Reset the tracking log
Description
Reset the tracking log
Usage
track_reset()
Value
Invisible NULL.
Split the cohort into branches by a column (CONSORT flowchart)
Description
Adds one branching level to the flow tree. The cohort is divided by the
distinct values of by. Chain multiple track_split() calls to create
nested branches (e.g. exposure then mediator). Passes the data through
unchanged, so it fits in a %>% pipeline.
Usage
track_split(sdf, by, label = NULL, value_labels = NULL, max_levels = 3L)
Arguments
sdf |
A Spark DataFrame or local data frame. |
by |
Character. Column name to split by. Its distinct values become the branches. NA values are grouped as "(NA)". |
label |
Optional character. A human-readable name for this split
level (e.g. "Exposure: drought"). Defaults to |
value_labels |
Optional named character vector mapping raw values to
readable labels, e.g. |
max_levels |
Integer. Safety cap on nesting depth. Default 3. |
Value
sdf unchanged (for piping).
Examples
cb_init(id_col = "id_indiv")
df <- data.frame(
id_indiv = sprintf("ID%03d", 1:100),
exposto_seca = sample(c(0L, 1L), 100, replace = TRUE),
migrou = sample(c(0L, 1L), 100, replace = TRUE),
obito_dcv = sample(c(0L, 1L), 100, replace = TRUE)
)
df <- track_split(df, by = "exposto_seca", label = "Exposure: drought",
value_labels = c("0" = "No drought", "1" = "Drought"))
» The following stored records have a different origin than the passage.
Lemma drives_bind {A B : Type} (m : sm (client D) Error A) (k : A -> sm (client D) Error B) :
  drives m -> (forall a, drives (k a)) -> drives (sbind m k).
Proof.
  intros Hm Hk s r s'. unfold sbind. destruct (m s) as [r0 s0] eqn:E. apply Hm in E as [d ->].
  destruct r0 as [a|e|x|]; [|intros [= <- <-]; eauto..]. intros H. apply Hk in H as [d' ->]. by exists d'.
Qed.

Lemma drives_guard {A : Type} (b : bool) e (k : sm (client D) Error A) : drives k -> drives (guard* b else e in k).
Proof. destruct b; [done|]. intros _. apply drives_lift. Qed.

Lemma drives_checked {A : Type} e name (f : D -> (Z * A) * D) : drives (checked e name f).
Proof.
  apply drives_bind; [apply drives_call|]. intros [rc a]. apply drives_guard, drives_ret.
Qed.

(** *** Code that has an outcome

    Of a usable client: a value or, when [errs] is set, an error code; no
    exception and no undefined behaviour. *)

Definition good {A : Type} (errs : bool) (r : res A) : Prop :=
  match r with Ret _ => True | Err _ => errs = true | _ => False end.

Definition well {A : Type} (errs : bool) (names : list string) (m : sm (client D) Error A) : Prop :=
  forall s, usable names s -> good errs (m s).1.

(** The driver's function succeeds, or its failures are accepted. *)
Definition answers {A : Type} (errs : bool) (f : D -> (Z * A) * D) : Prop :=
  errs = true \/ forall d, (f d).1.1 = 0.

Lemma well_ret {A : Type} errs names (a : A) : well errs names (sret a).
Proof. done. Qed.

Lemma well_lift {A : Type} errs names (m : res A) : good errs m -> well errs names (slift m).
Proof. by intros H s _. Qed.

Lemma well_guard {A : Type} errs names (b : bool) e (k : sm (client D) Error A) :
  (errs = true \/ b = true) -> well errs names k -> well errs names (guard* b else e in k).
Proof. intros [-> | ->] Hk; [|done]. destruct b; [done|]. by apply well_lift. Qed.

Lemma well_call {A : Type} errs names name (f : D -> A * D) : name ∈ names -> well errs names (call name f).
Proof. intros Hn s Hs. by rewrite (call_usable names) by done. Qed.

Lemma well_checked {A : Type} errs names e name (f : D -> (Z * A) * D) :
  name ∈ names -> answers errs f -> well errs names (checked e name f).
Proof.
  intros Hn Hf s Hs. unfold checked, sbind. rewrite (call_usable names) by done.
  destruct (f (driver s)) as [[rc a] d] eqn:E. cbn. destruct (rc =? 0) eqn:Erc; [done|]. cbn.
  destruct Hf as [->|Hf]; [done|]. specialize (Hf (driver s)). rewrite E in Hf. cbn in Hf. subst. done.
Qed.

(** The rest only has to cope with the values the first part returns. *)
Lemma well_bind {A B : Type} errs names (m : sm (client D) Error A) (k : A -> sm (client D) Error B) :
  drives m -> well errs names m ->
  (forall a s s', m s = (Ret a, s') -> well errs names (k a)) -> well errs names (sbind m k).
Proof.
  intros Hd Hm Hk s Hs. unfold sbind. specialize (Hm s Hs). destruct (m s) as [r s1] eqn:E.
  pose proof E as Ed. apply Hd in Ed as [d ->]. destruct r; try done. by eapply Hk.
Qed.

Lemma well_Ret {A : Type} names (m : sm (client D) Error A) s :
  well false names m -> usable names s -> exists a s', m s = (Ret a, s').
Proof. intros Hm Hs. specialize (Hm s Hs). destruct (m s) as [[a|e|x|] s']; try done. eauto. Qed.

(** *** The life of a client *)

Section life.
Context (e : Error) (library : string) (names : list string).
Context (start : sm (client D) Error bool) (stop : sm (client D) Error unit).

Inductive life_step : client D -> client D -> Prop :=
| step_init s r s' : init e library names start s = (r, s') -> life_step s s'
| step_shutdown s r s' : shutdown stop s = (r, s') -> life_step s s'
| step_use {A : Type} (m : sm (client D) Error A) s r s' : drives m -> m s = (r, s') -> life_step s s'.

Hypothesis start_drives : forall s r s', usable names s -> start s = (r, s') -> exists b d, r = Ret b /\ s' = with_driver s d.
Hypothesis stop_drives : forall s r s', usable names s -> stop s = (r, s') -> exists d, r = Ret tt /\ s' = with_driver s d.

Lemma life_step_sound s s' : sound names s -> life_step s s' -> sound names s'.
Proof.
  intros Hs H. destruct H as [s r s' H|s r s' H|A m s r s' Hm H].
  - by eapply init_sound in H as [? _].
  - by eapply shutdown_sound in H as [? _].
  - by apply Hm in H as [d ->].
Qed.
df <- track_split(df, by = "migrou", label = "Mediator: migration",
value_labels = c("0" = "Did not migrate", "1" = "Migrated"))
track_outcomes(df, vars = "obito_dcv", labels = list(obito_dcv = "CVD death"))
flow_table()
Record a tracking step
Description
Counts unique individuals in the current data and logs the step. Works with both tbl_spark and local data frames.
Usage
track_step(sdf, step_label, description = "", assume_unique = FALSE)
Arguments
sdf |
A Spark DataFrame or local data frame. |
step_label |
Short label for the step. |
description |
Longer description. |
assume_unique |
Logical. If TRUE, skips the |
Value
Invisible integer: number of unique IDs.